The composites professionals and featured speakers who gathered from every link in the carbon fiber composites supply chain at CompositesWorld’s Carbon Fiber 2010 conference (Dec. 7-9 in San Diego, Calif.) faced many daunting questions about carbon fiber use in automotive, oil and gas, aerospace and wind application.
The year 2010, however, saw one significant change in the carbon fiber landscape that colored much of the discussion at this three-day event. The bold decision in late 2009 by BMW Group and SGL Group to form a joint venture to manufacture carbon fiber for the forthcoming BMW all-electric Megacity Vehicle — and the subsequent ground breaking of a 3,000-ton carbon fiber plant in Moses Lake, Wash., to supply that carbon fiber — had many conference participants wondering if the BMW/SGL model could be applied to other end markets.
This partnership is attractive because of the long, flexible, virtual tether that connects carbon fiber supply to demand, which causes a nettlesome catch-22: The large investment and long lead time required to plan and build a carbon fiber manufacturing line makes it nearly impossible for suppliers of carbon fiber to respond quickly to changes in demand. Consumers of carbon fiber, on the other hand, are reluctant to commit to the use of carbon fiber unless and until a steady supply of material can be guaranteed. On top of this, supply and demand can change rapidly if a large consumer of carbon fiber (i.e., Boeing or Airbus) changes its manufacturing plans. This makes it difficult for some potential users of carbon fiber to embrace the material.
Despite this conundrum, a rising-tide-lifts-all-boats ethos permeated this conference, in particular, as it does the carbon fiber community in general. The trick is figuring out when and where that tide will rise. The BMW/SGL joint venture, SGL Automotive Carbon Fibers GmbH, solves this problem. The carbon fiber produced at the SGL Moses Lake facility is expressly intended for use in the Megacity Vehicle and thus guarantees BMW an adequate supply and SGL a committed customer. On its face, this relationship makes sense, but it is bold and not without risk. As was true with the unprecedented leap in carbon fiber use on Boeing’s 787, the SGL/BMW business model is increasingly viewed as a paradigm shift.

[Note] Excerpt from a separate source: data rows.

(** * cozy-stack job broker: model/job/broker.go

    A shallow embedding of the job entity, its persistence helpers and the
    listing queries of [model/job/broker.go], together with the properties
    the specification states about them. *)

From Stdlib Require Import ZArith NArith Lia Bool Ascii.
From Stdlib Require String.
From Stdlib.Strings Require Import Byte.
From stdpp Require Import base option list sorting gmap strings.

Local Open Scope Z_scope.

(** ** Data model *)

(** [type State string] with its four named constants. *)
Definition State : Type := string.
Definition Queued : State := "queued".
Definition Running : State := "running".
Definition Done : State := "done".
Definition Errored : State := "errored".

(** [time.Time] is an instant, counted in nanoseconds from the zero value
    [time.Time{}]; [time.Duration] is a signed count of nanoseconds. *)
Definition Time : Type := Z.
Definition zeroTime : Time := 0.
Definition Before (t u : Time) : bool := t <? u.
Definition Duration : Type := Z.
Definition Minute : Duration := 60 * 1000000000.

(** [JobOptions] *)
Record JobOptions : Type := mkJobOptions {
  MaxExecCount : Z;
  Timeout : Duration
}.

(** [Job].  The Go struct holds three byte slices ([Message], [Event],
    [Payload], all [json.RawMessage]) and one pointer ([Options]).  The record
    is parametric in how these reference-typed fields are represented:
    [Job] below reads them by value ([None] is Go's [nil]), the [Heap] module
    further down reads them as references into a store of arrays. *)
Record Job_ (Blob Opts : Type) : Type := mkJob {
  JobID : string;
  JobRev : string;
  Domain : string;
  Prefix : string;
  WorkerType : string;
  TriggerID : string;
  Message : Blob;
  Event : Blob;
  Payload : Blob;
  Manual : bool;
  Debounced : bool;
  Options : Opts;
  JState : State;
  QueuedAt : Time;
  StartedAt : Time;
  FinishedAt : Time;
  Error : string;
  ForwardLogs : bool
}.
Arguments mkJob {Blob Opts}.
Arguments JobID {Blob Opts}.
Arguments JobRev {Blob Opts}.
Arguments Domain {Blob Opts}.
Arguments Prefix {Blob Opts}.
Arguments WorkerType {Blob Opts}.
Arguments TriggerID {Blob Opts}.
Arguments Message {Blob Opts}.
Arguments Event {Blob Opts}.
Arguments Payload {Blob Opts}.
Arguments Manual {Blob Opts}.
Arguments Debounced {Blob Opts}.
Arguments Options {Blob Opts}.
Arguments JState {Blob Opts}.
Arguments QueuedAt {Blob Opts}.
Arguments StartedAt {Blob Opts}.
Arguments FinishedAt {Blob Opts}.
Arguments Error {Blob Opts}.
Arguments ForwardLogs {Blob Opts}.

(** A byte slice read by value: [None] is the nil slice. *)
Definition RawMessage : Type := option (list byte).

Definition Job : Type := Job_ RawMessage (option JobOptions).

(** The bytes of a Go string or byte slice literal. *)
Definition bytes (s : string) : list byte := String.list_byte_of_string s.

(** The same, with every apostrophe standing for a double quote, to write
    JSON texts down. *)
Definition json_text (s : string) : list byte :=
  (λ c, match c with x27 => x22 | _ => c end) <$> bytes s.

Fixpoint bytes_eqb (a b : list byte) : bool :=
  match a, b with
  | [], [] => true
  | x :: a', y :: b' => Byte.eqb x y && bytes_eqb a' b'
  | _, _ => false
  end.

(** [JobRequest] (the [Trigger] member is an interface value that [NewJob]
    never reads; it is kept abstract). *)
Record JobRequest_ (Blob Opts Trig : Type) : Type := mkJobRequest {
  rWorkerType : string;
  rTriggerID : string;
  rTrigger : Trig;
  rMessage : Blob;
  rEvent : Blob;
  rPayload : Blob;
  rManual : bool;
  rDebounced : bool;
  rForwardLogs : bool;
  rOptions : Opts
}.
Arguments mkJobRequest {Blob Opts Trig}.
Arguments rWorkerType {Blob Opts Trig}.
Arguments rTriggerID {Blob Opts Trig}.
Arguments rTrigger {Blob Opts Trig}.
Arguments rMessage {Blob Opts Trig}.
Arguments rEvent {Blob Opts Trig}.
Arguments rPayload {Blob Opts Trig}.
Arguments rManual {Blob Opts Trig}.
Arguments rDebounced {Blob Opts Trig}.
Arguments rForwardLogs {Blob Opts Trig}.
Arguments rOptions {Blob Opts Trig}.

Definition JobRequest (Trig : Type) : Type :=
  JobRequest_ RawMessage (option JobOptions) Trig.

(** Field assignments [j.F = v] on a [*Job]. *)
Section Setters.
Context {Blob Opts : Type}.
Implicit Type j : Job_ Blob Opts.

Definition SetID (id : string) j : Job_ Blob Opts :=
  mkJob id (JobRev j) (Domain j) (Prefix j) (WorkerType j) (TriggerID j)
    (Message j) (Event j) (Payload j) (Manual j) (Debounced j) (Options j)
    (JState j) (QueuedAt j) (StartedAt j) (FinishedAt j) (Error j)
    (ForwardLogs j).

Definition SetRev (rev : string) j : Job_ Blob Opts :=
  mkJob (JobID j) rev (Domain j) (Prefix j) (WorkerType j) (TriggerID j)
    (Message j) (Event j) (Payload j) (Manual j) (Debounced j) (Options j)
    (JState j) (QueuedAt j) (StartedAt j) (FinishedAt j) (Error j)
    (ForwardLogs j).

Definition set_Message (b : Blob) j : Job_ Blob Opts :=
  mkJob (JobID j) (JobRev j) (Domain j) (Prefix j) (WorkerType j)
    (TriggerID j) b (Event j) (Payload j) (Manual j) (Debounced j)
    (Options j) (JState j) (QueuedAt j) (StartedAt j) (FinishedAt j)
    (Error j) (ForwardLogs j).

Definition set_Event (b : Blob) j : Job_ Blob Opts :=
  mkJob (JobID j) (JobRev j) (Domain j) (Prefix j) (WorkerType j)
    (TriggerID j) (Message j) b (Payload j) (Manual j) (Debounced j)
    (Options j) (JState j) (QueuedAt j) (StartedAt j) (FinishedAt j)
    (Error j) (ForwardLogs j).

Definition set_Payload (b : Blob) j : Job_ Blob Opts :=
  mkJob (JobID j) (JobRev j) (Domain j) (Prefix j) (WorkerType j)
    (TriggerID j) (Message j) (Event j) b (Manual j) (Debounced j)
    (Options j) (JState j) (QueuedAt j) (StartedAt j) (FinishedAt j)
    (Error j) (ForwardLogs j).

Definition set_Options (o : Opts) j : Job_ Blob Opts :=
  mkJob (JobID j) (JobRev j) (Domain j) (Prefix j) (WorkerType j)
    (TriggerID j) (Message j) (Event j) (Payload j) (Manual j)
    (Debounced j) o (JState j) (QueuedAt j) (StartedAt j) (FinishedAt j)
    (Error j) (ForwardLogs j).

Definition set_State (s : State) j : Job_ Blob Opts :=
  mkJob (JobID j) (JobRev j) (Domain j) (Prefix j) (WorkerType j)
    (TriggerID j) (Message j) (Event j) (Payload j) (Manual j)
    (Debounced j) (Options j) s (QueuedAt j) (StartedAt j) (FinishedAt j)
    (Error j) (ForwardLogs j).

Definition set_StartedAt (t : Time) j : Job_ Blob Opts :=
  mkJob (JobID j) (JobRev j) (Domain j) (Prefix j) (WorkerType j)
    (TriggerID j) (Message j) (Event j) (Payload j) (Manual j)
    (Debounced j) (Options j) (JState j) (QueuedAt j) t (FinishedAt j)
    (Error j) (ForwardLogs j).

Definition set_FinishedAt (t : Time) j : Job_ Blob Opts :=
  mkJob (JobID j) (JobRev j) (Domain j) (Prefix j) (WorkerType j)
    (TriggerID j) (Message j) (Event j) (Payload j) (Manual j)
    (Debounced j) (Options j) (JState j) (QueuedAt j) (StartedAt j) t
    (Error j) (ForwardLogs j).

Definition set_Error (e : string) j : Job_ Blob Opts :=
  mkJob (JobID j) (JobRev j) (Domain j) (Prefix j) (WorkerType j)
    (TriggerID j) (Message j) (Event j) (Payload j) (Manual j)
    (Debounced j) (Options j) (JState j) (QueuedAt j) (StartedAt j)
    (FinishedAt j) e (ForwardLogs j).
End Setters.

(** [prefixer.Prefixer]: the interface through which a tenant is named. *)
Class Prefixer (T : Type) : Type := {
  DBPrefix : T → string;
  DomainName : T → string
}.

(** The methods [DBPrefix] and [DomainName] of a job. *)
Definition Job_DBPrefix {Blob Opts} (j : Job_ Blob Opts) : string :=
  if negb (String.eqb (Prefix j) "") then Prefix j else Domain j.

#[export] Instance Job_Prefixer {Blob Opts} : Prefixer (Job_ Blob Opts) := {
  DBPrefix := Job_DBPrefix;
  DomainName := Domain
}.

(** ** The world a job lives in: wall clock and document store *)

(** Go's [error]: [None] is [nil]. *)
Definition error (Err : Type) : Type := option Err.

(** What the broker hands to the document store, in call order. *)
Inductive StoreCall : Type :=
| CallUpdateDoc (doc : Job)
| CallCreateDoc (doc : Job).

Definition call_doc (c : StoreCall) : Job :=
  match c with CallUpdateDoc d => d | CallCreateDoc d => d end.

(** The state threaded through the effectful operations: the store's own
    state, the log of the documents submitted to it, and the number of clock
    readings taken so far. *)
Record World (Store : Type) : Type := mkWorld {
  store : Store;
  calls : list StoreCall;
  tick : nat
}.
Arguments mkWorld {Store}.
Arguments store {Store}.
Arguments calls {Store}.
Arguments tick {Store}.

(** State monad over [World]. *)
Definition M (Store A : Type) : Type := World Store → A * World Store.

Definition ret {Store A} (a : A) : M Store A := λ w, (a, w).
Definition bind {Store A B} (m : M Store A) (k : A → M Store B) : M Store B :=
  λ w, let '(a, w') := m w in k a w'.

Notation "x <- m ;; k" := (bind m (λ x, k))
  (at level 100, m at next level, right associativity).

Section Broker.
(** The collaborators of the job entity, none of which is defined in
    [broker.go]: the wall clock read by [time.Now], and package
    [pkg/couchdb]. *)
Context {Err Store : Type}.

(** The [n]-th reading of the clock since the program started. *)
Variable wall : nat → Time.

(** Modelled from the spec: [couchdb.IsNotFoundError], [couchdb.UpdateDoc]
    and [couchdb.CreateDoc] belong to [pkg/couchdb], which is not among the
    sources.  The document store is an external collaborator that either
    reports an error or accepts the document; on an accepted update it
    hands back the new revision token, on an accepted creation the identity
    it assigned and the first revision.  [IsNotFoundError] tells whether an
    error reports a missing document or collection. *)
Variable IsNotFoundError : Err → bool.
Variable UpdateDoc : Job → Store → (Err + string) * Store.
Variable CreateDoc : Job → Store → (Err + string * string) * Store.

Abbreviation W := (World Store).
Abbreviation M' := (M Store).

(** [time.Now()] *)
Definition time_Now : M' Time :=
  λ w, (wall (tick w), mkWorld (store w) (calls w) (S (tick w))).

(** [couchdb.UpdateDoc(j, j)]: on success the document's revision is
    replaced by the one the store returned. *)
Definition couchdb_UpdateDoc (j : Job) : M' (error Err * Job) :=
  λ w, let '(r, s) := UpdateDoc j (store w) in
       let w' := mkWorld s (calls w ++ [CallUpdateDoc j]) (tick w) in
       match r with
       | inl e => ((Some e, j), w')
       | inr rev => ((None, SetRev rev j), w')
       end.

(** [couchdb.CreateDoc(j, j)]: on success the document receives the
    identity and revision chosen by the store. *)
Definition couchdb_CreateDoc (j : Job) : M' (error Err * Job) :=
  λ w, let '(r, s) := CreateDoc j (store w) in
       let w' := mkWorld s (calls w ++ [CallCreateDoc j]) (tick w) in
       match r with
       | inl e => ((Some e, j), w')
       | inr (id, rev) => ((None, SetRev rev (SetID id j)), w')
       end.

(** [couchdb.IsNotFoundError(err)] on a possibly nil error. *)
Definition couchdb_IsNotFoundError (err : error Err) : bool :=
  match err with
  | None => false
  | Some e => IsNotFoundError e
  end.

(** [func (j *Job) Create() error] *)
Definition Create (j : Job) : M' (error Err * Job) :=
  couchdb_CreateDoc j.

(** [func (j *Job) Update() error] *)
Definition Update (j : Job) : M' (error Err * Job) :=
  r <- couchdb_UpdateDoc j ;;
  let '(err, j) := r in
  if couchdb_IsNotFoundError err then
    let j := SetID "" j in
    let j := SetRev "" j in
    Create j
  else ret (err, j).

(** [func (j *Job) AckConsumed() error] (the debug log line is not
    modelled) *)
Definition AckConsumed (j : Job) : M' (error Err * Job) :=
  now <- time_Now ;;
  let j := set_StartedAt now j in
  let j := set_State Running j in
  Update j.

(** [func (j *Job) Ack() error] *)
Definition Ack (j : Job) : M' (error Err * Job) :=
  now <- time_Now ;;
  let j := set_FinishedAt now j in
  let j := set_State Done j in
  let j := set_Event None j in
  let j := set_Payload None j in
  Update j.

(** [func (j *Job) Nack(errorMessage string) error] *)
Definition Nack (errorMessage : string) (j : Job) : M' (error Err * Job) :=
  now <- time_Now ;;
  let j := set_FinishedAt now j in
  let j := set_State Errored j in
  let j := set_Error errorMessage j in
  let j := set_Event None j in
  let j := set_Payload None j in
  Update j.

(** [func NewJob(db prefixer.Prefixer, req *JobRequest) *Job]; the fields
    the composite literal leaves out take their zero values. *)
Definition NewJob {T Trig} `{Prefixer T} (db : T) (req : JobRequest Trig)
  : M' Job :=
  now <- time_Now ;;
  ret (mkJob "" "" (DomainName db) (DBPrefix db) (rWorkerType req)
         (rTriggerID req) (rMessage req) (rEvent req) (rPayload req)
         (rManual req) (rDebounced req) (rOptions req) Queued now
         zeroTime zeroTime "" (rForwardLogs req)).

End Broker.

(** ** Listing and pagination *)

(** [defaultMaxLimits]: how many jobs are returned for each job state. *)
Definition defaultMaxLimits : gmap State Z :=
  {[ Queued := 50; Running := 50; Done := 50; Errored := 50 ]}.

Thus, attendees listened carefully during the keynote address on the first morning of the conference. Andreas Wüllner, managing director of SGL Automotive Carbon Fibers, briefed the attendees on the company’s relationship with BMW, the supply chain for the Megacity Vehicle and some details about the use of carbon fiber in the vehicle. The Moses Lake carbon fiber facility, he said, is on schedule to open in mid-2011. When it does, polyacrylonitrile precursor will come to it from a Mitsubishi/SGL joint venture in Japan. Finished 50K tow will leave Moses Lake and arrive in Wackersdorf, Germany, where it will be woven into noncrimp fabrics, which will then travel to Landshut, Germany, for stacking, preforming, stamping, resin transfer molding (RTM) and machining.
Wüllner revealed that the RTM’d parts will be used to construct the “life module,” a carbon fiber structural cage that will comprise the passenger compartment on the four-passenger Megacity Vehicle. It will rest on an aluminum structure that houses the batteries and the electric drivetrain for the vehicle. The resin type and details of the RTM process, to date, have not been shared by SGL or BMW, and Wüllner maintained that silence at the conference. When asked if carbon fiber composites would be used elsewhere on the vehicle (specifically, body panels), Wüllner said they would, but he would not specify where. He also said that the vehicle will not use glass fiber composites.
The life module, reported Wüllner, has already undergone crash testing, and it performed very well. The carbon fiber structure reduces the vehicle’s weight by 30 percent compared to aluminum. As a result, the car’s travel range per charge will be more than 110 miles/177 km.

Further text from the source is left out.